Originally, the intent was to delete the language banning changeable message signs in the city, but commissioners, after some wrangling, ultimately chose a different path, amending the ordinance to effectively create a set of criteria for changeable message signs that only Duren could meet.
Those provisions including the business seeking the sign must have at least 50,000 square feet of commercial space and multiple tenants, the sign must be within the boundaries of the Port St. Joe Redevelopment Agency and that the city commission would be the final arbiters of the legality of the size, i.e. required size, height, etc.
Commissioners last week read the amended ordinance for the second time and adopted it. They also will schedule a workshop to look at the entire sign ordinance, which commissioners determined is not being properly enforced and is in many instances too restrictive.
Commissioners also expressed concern about not turning the Highway 98 corridor into something resembling 23rd Street in Panama City, a major reason they set forth the language to allow Duren’s sign rather than delete the prohibition on changeable message signs altogether and leave a “black hole” in the ordinance, as Mayor Mel Magidson put it.
Downtown Parking
Commissioners read for a first time an ordinance that supports the Port St. Joe Redevelopment Agency in its quest to purchase land for downtown parking along Highway 98.
The PSJRA has entered into an agreement to purchase lots along Highway 98 around Fourth Street for $325,000 and Matt Fleck, executive director of the PSJRA, said the agency hopes to close soon on the property.
At that point the agency will contract for design and engineering for the proposed parking and search for grants to pay for construction.
“We are moving ahead to make that available for downtown parking,” Fleck said.
The long-term aim is for the agency to possibly lease the land back to the city, though commissioners have expressed heartburn about taking on the maintenance of the lot and where the money for that maintenance could be found in the budget.
In other news concerning downtown, Fleck said the Highway 98 corridor improvement project is in “full swing” on the west side of the highway.
Old sidewalks have been taken up and new curbs and streetlights are being installed.
The plan is to maintain lighting on the east side of the highway until the new streetlights on the west side are installed for a continuous source of light throughout the period of construction.
Water Plant
Glenn Davis, supervisor of the new surface water plant, informed commissioners that acceptance testing for the new plant is ongoing and “looking good.”
Turbidity levels have been reduced, the number of complaints concerning discolored water is also down and cleaning of micro-filter membranes is taking place every other week and that city staff, city engineers and the contractor providing chemicals are working through caustic line solution issues.
Davis added that his staff was identifying specific target areas in their flushing program that has proved problematic or for which major valves and the like have yet to be found, a process suggested by the Florida Department of Environmental Protection as a way to better monitor the system.
“We are doing everything we should be doing,” Davis said.
Infrastructure Projects
St.
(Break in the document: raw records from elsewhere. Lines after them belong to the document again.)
(* ===== verification/USort.v ===== *)
(** Sorting and searching of the user C library (compat/user_libc.c
    [ulibc_qsort], [ulibc_bsearch]).  The array of [nmemb] elements of [size]
    bytes is a function of the element index; the elements and the comparison
    function are the caller's. *)
From S2P Require Import Prelude.
Local Open Scope Z_scope.

(** The first [n] entries of an array. *)
Definition arr_list {A} (a : arr A) (n : Z) : list A := map a (seqZ 0 n).

Section Sort.
Context {A : Type} (cmp : A -> A -> Z).

(** The innermost loop: entries greater than [tmp] move up by [gap]. *)
Fixpoint shift_loop (fuel : nat) (gap j : Z) (tmp : A) (a : arr A) : Z * arr A :=
  match fuel with
  | O => (j, a)
  | S f =>
      if (gap <=? j) && (0 <? cmp (a (j - gap)) tmp)
      then shift_loop f gap (j - gap) tmp (aset a j (a (j - gap)))
      else (j, a)
  end.
(** [j] falls by at least one each time. *)
Definition insert_gap (gap i : Z) (a : arr A) : arr A :=
  let tmp := a i in
  let '(j, a) := shift_loop (Z.to_nat i) gap i tmp a in
  aset a j tmp.
Definition shell_pass (n gap : Z) (a : arr A) : arr A := for_range (insert_gap gap) gap (Z.to_nat (n - gap)) a.
(** [gap] halves each time, so [n] passes are more than enough. *)
Fixpoint gap_loop (fuel : nat) (n gap : Z) (a : arr A) : arr A :=
  match fuel with
  | O => a
  | S f => if 0 <? gap then gap_loop f n (gap / 2) (shell_pass n gap a) else a
  end.
Definition ulibc_qsort (nmemb size : Z) (a : arr A) : arr A :=
  if (256 <? size) || (nmemb <? 2) then a else gap_loop (Z.to_nat nmemb) nmemb (nmemb / 2) a.

(** ** Only the order changes *)

Lemma arr_list_split (a : arr A) n i :
  0 <= i < n -> arr_list a n = map a (seqZ 0 i) ++ a i :: map a (seqZ (i + 1) (n - i - 1)).
Proof.
  intros. unfold arr_list. replace n with (i + (n - i)) at 1 by lia.
  rewrite seqZ_app, map_app, Z.add_0_l by lia. f_equal. rewrite (seqZ_cons i) by lia. cbn [map]. do 3 f_equal; lia.
Qed.
Lemma map_aset_out (a : arr A) i v m n : i < m \/ m + n <= i -> map (aset a i v) (seqZ m n) = map a (seqZ m n).
Proof. intros. apply map_ext_in. intros k Hk%list_elem_of_In%elem_of_seqZ. apply aset_ne. lia. Qed.

Definition arr_swap (a : arr A) (i j : Z) : arr A := aset (aset a i (a j)) j (a i).
Lemma swap_perm (a : arr A) n i j :
  0 <= i < j -> j < n -> Permutation (arr_list (arr_swap a i j) n) (arr_list a n).
Proof.
  intros Hi Hj. unfold arr_swap.
  rewrite (arr_list_split _ n i), (arr_list_split a n i) by lia. asimp.
  rewrite !map_aset_out by lia.
  assert (E : forall b : arr A, map b (seqZ (i + 1) (n - i - 1)) =
            map b (seqZ (i + 1) (j - i - 1)) ++ b j :: map b (seqZ (j + 1) (n - j - 1))).
  { intros b. replace (n - i - 1) with ((j - i - 1) + (n - j)) by lia.
    rewrite seqZ_app, map_app by lia. f_equal. replace (i + 1 + (j - i - 1)) with j by lia.
    rewrite (seqZ_cons j) by lia. cbn [map]. do 3 f_equal; lia. }
  rewrite (E (aset (aset a i (a j)) j (a i))), (E a). asimp. rewrite !map_aset_out by lia.
  solve_Permutation.
Qed.

Lemma aset_ext_perm (a b : arr A) n : (forall k, 0 <= k < n -> a k = b k) -> arr_list a n = arr_list b n.
Proof. intros H. apply map_ext_in. intros k Hk%list_elem_of_In%elem_of_seqZ. apply H. lia. Qed.

(** Putting [tmp] in the hole gives, all along, a rearrangement. *)
Lemma shift_perm fuel gap j tmp a n :
  0 < gap -> 0 <= j < n ->
  let '(j', a') := shift_loop fuel gap j tmp a in
  0 <= j' <= j /\ Permutation (arr_list (aset a' j' tmp) n) (arr_list (aset a j tmp) n).
Proof.
  intros Hg. revert j a. induction fuel as [|f IH]; intros j a Hj; [by split; [lia|]|]. cbn [shift_loop].
  destruct (Z.leb_spec gap j); cbn [andb]; [|by split; [lia|]]. destruct (0 <? cmp _ _); [|by split; [lia|]].
  specialize (IH (j - gap) (aset a j (a (j - gap))) ltac:(lia)).
  destruct (shift_loop f gap (j - gap) tmp _) as [j' a']. destruct IH as [Hj' Hp]. split; [lia|]. rewrite Hp.
  transitivity (arr_list (arr_swap (aset a j tmp) (j - gap) j) n); [|by apply swap_perm; lia].
  rewrite (aset_ext_perm _ (arr_swap (aset a j tmp) (j - gap) j)); [done|].
  intros k Hk. unfold arr_swap. destruct (Z.eq_dec k (j - gap)) as [->|]; [by asimp|].
  destruct (Z.eq_dec k j) as [->|]; by asimp.
Qed.
Lemma insert_perm gap i a n : 0 < gap -> 0 <= i < n -> Permutation (arr_list (insert_gap gap i a) n) (arr_list a n).
Proof.
  intros Hg Hi. unfold insert_gap. pose proof (shift_perm (Z.to_nat i) gap i (a i) a n Hg Hi) as H.
  destruct (shift_loop _ _ _ _ _) as [j a']. destruct H as [_ ->].
  rewrite (aset_ext_perm _ a); [done|]. intros k _. destruct (Z.eq_dec k i) as [->|]; by asimp.
Qed.
Lemma pass_perm n gap a : 0 < gap -> Permutation (arr_list (shell_pass n gap a) n) (arr_list a n).
Proof.
  intros Hg. unfold shell_pass.
  apply (for_range_ind (fun _ b => Permutation (arr_list b n) (arr_list a n))); [done|].
  intros k b Hk Hb. rewrite insert_perm by lia. done.
Qed.
Lemma gap_perm fuel n gap a : Permutation (arr_list (gap_loop fuel n gap a) n) (arr_list a n).
Proof.
  revert gap a. induction fuel as [|f IH]; intros gap a; [done|]. cbn [gap_loop].
  destruct (Z.ltb_spec 0 gap); [|done]. rewrite IH. by apply pass_perm.
Qed.

(** ** The order of the result *)

Definition sorted_upto (a : arr A) (n : Z) : Prop := forall p q, 0 <= p < q -> q < n -> cmp (a p) (a q) <= 0.

Context (cmp_total : forall x y, 0 < cmp x y -> cmp y x <= 0).
Context (cmp_trans : forall x y z, cmp x y <= 0 -> cmp y z <= 0 -> cmp x z <= 0).

(** What the loop has done at step size 1: a block moved up by one. *)
Lemma shift_one fuel i tmp a : forall j,
  0 <= j <= i -> (Z.to_nat j <= fuel)%nat ->
  let '(j', a') := shift_loop fuel 1 j tmp a in
  0 <= j' <= j /\ (forall k, k <= j' -> a' k = a k) /\ (forall k, j' < k <= j -> a' k = a (k - 1) /\ 0 < cmp (a (k - 1)) tmp) /\
  (forall k, j < k -> a' k = a k) /\ (j' = 0 \/ cmp (a (j' - 1)) tmp <= 0).
Proof.
  revert a. induction fuel as [|f IH]; intros a j Hj Hf.
  { replace j with 0 by lia. split_and!; [lia..|done|lia|done|by left]. }
  cbn [shift_loop]. destruct (Z.leb_spec 1 j); cbn [andb]; [|split_and!; [lia..|done|lia|done|left; lia]].
  destruct (Z.ltb_spec 0 (cmp (a (j - 1)) tmp)) as [Hc|Hc]; [|split_and!; [lia..|done|lia|done|by right]].
  specialize (IH (aset a j (a (j - 1))) (j - 1) ltac:(lia) ltac:(lia)).
  destruct (shift_loop f 1 (j - 1) tmp _) as [j' a']. destruct IH as (H1&H2&H3&H4&H5). split; [lia|]. split; [|split; [|split]].
  - intros k Hk. rewrite H2 by done. by asimp.
  - intros k Hk. destruct (Z.eq_dec k j) as [->|Hne].
    + rewrite H4 by lia. by asimp.
    + destruct (H3 k ltac:(lia)) as [E Hp]. rewrite E. asimp. rewrite aset_ne in Hp by lia. done.
  - intros k Hk. rewrite H4 by lia. by asimp.
  - destruct H5 as [H5|H5]; [by left|right]. rewrite aset_ne in H5 by lia. done.
Qed.

Lemma insert_sorts i a : 0 <= i -> sorted_upto a i -> sorted_upto (insert_gap 1 i a) (i + 1).
Proof.
  intros Hi Hs. unfold insert_gap. pose proof (shift_one (Z.to_nat i) i (a i) a i ltac:(lia) ltac:(lia)) as H.
  destruct (shift_loop _ 1 i (a i) a) as [j a']. destruct H as (Hj&Hlow&Hmid&_&Hstop).
  assert (Hbelow : forall p, 0 <= p < j -> cmp (a p) (a i) <= 0).
  { intros p Hp. destruct Hstop as [?|Hst]; [lia|]. destruct (Z.eq_dec p (j - 1)) as [->|]; [done|].
    apply (cmp_trans _ (a (j - 1))); [apply Hs; lia|done]. }
  intros p q Hp Hq. destruct (Z.eq_dec q j) as [->|Hqj].
  - asimp. rewrite Hlow by lia. apply Hbelow. lia.
  - destruct (Z.eq_dec p j) as [->|Hpj].
    + asimp. destruct (Hmid q ltac:(lia)) as [-> Hc]. by apply cmp_total.
    + asimp. destruct (Z.ltb_spec q j), (Z.ltb_spec p j); try lia.
      * rewrite !Hlow by lia. apply Hs; lia.
      * destruct (Hmid q ltac:(lia)) as [-> Hc]. rewrite Hlow by lia.
        destruct (Z.eq_dec p (q - 1)); [lia|]. apply Hs; lia.
      * destruct (Hmid q ltac:(lia)) as [-> _], (Hmid p ltac:(lia)) as [-> _]. apply Hs; lia.
Qed.
Lemma last_pass_sorts n a : 1 <= n -> sorted_upto (shell_pass n 1 a) n.
Proof.
  intros Hn. unfold shell_pass.
  pose proof (for_range_ind (fun k b => sorted_upto b k) (insert_gap 1) 1 (Z.to_nat (n - 1)) a) as H.
  replace (1 + Z.of_nat (Z.to_nat (n - 1))) with n in H by lia. apply H.
  - intros p q Hp Hq. lia.
  - intros k b Hk Hb. apply insert_sorts; [lia|done].
Qed.
Lemma gap_sorts fuel n gap a : 1 <= n -> 0 < gap -> gap < Z.of_nat fuel -> sorted_upto (gap_loop fuel n gap a) n.
Proof.
  intros Hn. revert gap a. induction fuel as [|f IH]; intros gap a Hg Hf; [lia|]. cbn [gap_loop].
  replace (0 <? gap) with true by lia. destruct (Z.eq_dec gap 1) as [->|].
  - change (1 / 2) with 0. destruct f as [|f]; [lia|]. cbn [gap_loop]. by apply last_pass_sorts.
  - apply IH; dlia.
Qed.

(** [C26] For elements of at most 256 bytes and a comparison that is a total
    preorder, [qsort] rearranges the array into ascending order. *)
Theorem qsort_correct nmemb size a :
  0 <= nmemb -> size <= 256 ->
  let a' := ulibc_qsort nmemb size a in
  Permutation (arr_list a' nmemb) (arr_list a nmemb) /\ sorted_upto a' nmemb.
Proof.
  intros Hn Hs. cbn zeta. unfold ulibc_qsort. replace (256 <? size) with false by lia. cbn [orb].
  destruct (Z.ltb_spec nmemb 2).
  - split; [done|]. intros p q Hp Hq. lia.
  - split; [apply gap_perm|]. apply gap_sorts; dlia.
Qed.
End Sort.

(** ** Searching *)

Section Search.
Context {A : Type} (cmp_key : A -> Z).

Fixpoint bsearch_loop (fuel : nat) (lo hi : Z) (a : arr A) : option Z :=
  match fuel with
  | O => None
  | S f =>
      if lo <? hi then
        let mid := lo + (hi - lo) / 2 in
        let r := cmp_key (a mid) in
        if r <? 0 then bsearch_loop f lo mid a
        else if 0 <? r then bsearch_loop f (mid + 1) hi a
        else Some mid
      else None
  end.
(** The index of the element found; one more round than there are elements. *)
Definition ulibc_bsearch (nmemb : Z) (a : arr A) : option Z := bsearch_loop (S (Z.to_nat nmemb)) 0 nmemb a.

(** The key is compared with an ascending array. *)
Definition key_sorted (a : arr A) (n : Z) : Prop :=
  forall p q, 0 <= p < q -> q < n ->
  (0 < cmp_key (a q) -> 0 < cmp_key (a p)) /\ (cmp_key (a p) < 0 -> cmp_key (a q) < 0).

Lemma bsearch_loop_ok fuel : forall lo hi a n,
  key_sorted a n -> 0 <= lo <= hi -> hi <= n -> hi - lo < Z.of_nat fuel ->
  (forall p, 0 <= p < lo -> 0 < cmp_key (a p)) -> (forall p, hi <= p < n -> cmp_key (a p) < 0) ->
  match bsearch_loop fuel lo hi a with
  | Some i => 0 <= i < n /\ cmp_key (a i) = 0
  | None => forall p, 0 <= p < n -> cmp_key (a p) <> 0
  end.
Proof.
  induction fuel as [|f IH]; intros lo hi a n Hs Hl Hh Hf Hlow Hhigh; [lia|]. cbn [bsearch_loop].
  destruct (Z.ltb_spec lo hi).
  - set (mid := lo + (hi - lo) / 2). assert (lo <= mid < hi) by (unfold mid; dlia).
    destruct (Z.ltb_spec (cmp_key (a mid)) 0) as [Hneg|Hneg].
    + apply (IH lo mid a n); [done|lia..|done|]. intros p Hp. destruct (Z.eq_dec mid p) as [<-|]; [done|].
      apply (Hs mid p); [lia..|done].
    + destruct (Z.ltb_spec 0 (cmp_key (a mid))) as [Hpos|Hpos]; [|split; lia].
      apply (IH (mid + 1) hi a n); [done|lia..| |done]. intros p Hp. destruct (Z.eq_dec p mid) as [->|]; [done|].
      apply (Hs p mid); [lia..|done].
  - intros p Hp. destruct (Z.ltb_spec p lo); [specialize (Hlow p)|specialize (Hhigh p)]; lia.
Qed.

(** On an array in ascending order, [bsearch] finds an element equal to
    the key exactly when there is one. *)
Theorem bsearch_correct nmemb a :
  0 <= nmemb -> key_sorted a nmemb ->
  match ulibc_bsearch nmemb a with
  | Some i => 0 <= i < nmemb /\ cmp_key (a i) = 0
  | None => forall p, 0 <= p < nmemb -> cmp_key (a p) <> 0
  end.
Proof. intros Hn Hs. unfold ulibc_bsearch. apply bsearch_loop_ok; [done|lia..]. Qed.
End Search.

(** ** Numbers *)

Definition sample : arr Z := fun i => (7 * i + 3) mod 10.
Lemma qsort_correct_witness :
  let a' := ulibc_qsort Z.sub 9 8 sample in
  Permutation (arr_list a' 9) (arr_list sample 9) /\ sorted_upto Z.sub a' 9 /\ arr_list a' 9 = [0; 1; 2; 3; 4; 5; 7; 8; 9].
Proof.
  destruct (qsort_correct Z.sub ltac:(lia) ltac:(lia) 9 8 sample ltac:(lia) ltac:(lia)) as [H1 H2].
  split; [exact H1|]. split; [exact H2|]. by vm_compute.
Defined.
Lemma bsearch_correct_witness :
  ulibc_bsearch (fun x => 14 - x) 5 (fun i => 2 * i + 8) = Some 3 /\ 14 - (2 * 3 + 8) = 0.
Proof.
  pose proof (bsearch_correct (fun x => 14 - x) 5 (fun i => 2 * i + 8) ltac:(lia) ltac:(intros p q; lia)) as H.
  change (ulibc_bsearch (fun x => 14 - x) 5 (fun i => 2 * i + 8)) with (Some 3) in *. split; [reflexivity|]. exact (proj2 H).
Defined.

(** Elements larger than the 256-byte temporary are silently left unsorted. *)
Example qsort_large_elements : arr_list (ulibc_qsort Z.sub 3 257 (fun i => 3 - i)) 3 = [3; 2; 1].
Proof. by vm_compute. Qed.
Joe Beach sewer now has 382 connections and the final 85-90 connections should be completed by mid-February, said Public Works director John Grantland.
Commissioners also approved a change order of more than $274,000 to L&R Construction to install the trunk line for the Beacon Hill water and sewer, the final project to be completed under the city/county interlocal agreement by which the city annexed WindMark Beach in exchange for completing a number of infrastructure projects in unincorporated areas.
Bill Kennedy of Preble Rish Engineers, the city’s engineering firm of record, reported that the Sand Hills Pond project that effectively created an outdoor amphitheater and recreational area along the waterfront between the marina and Frank Pate Park should be finished by the end of the month.
The pond has been completed and the laying of sod began last week.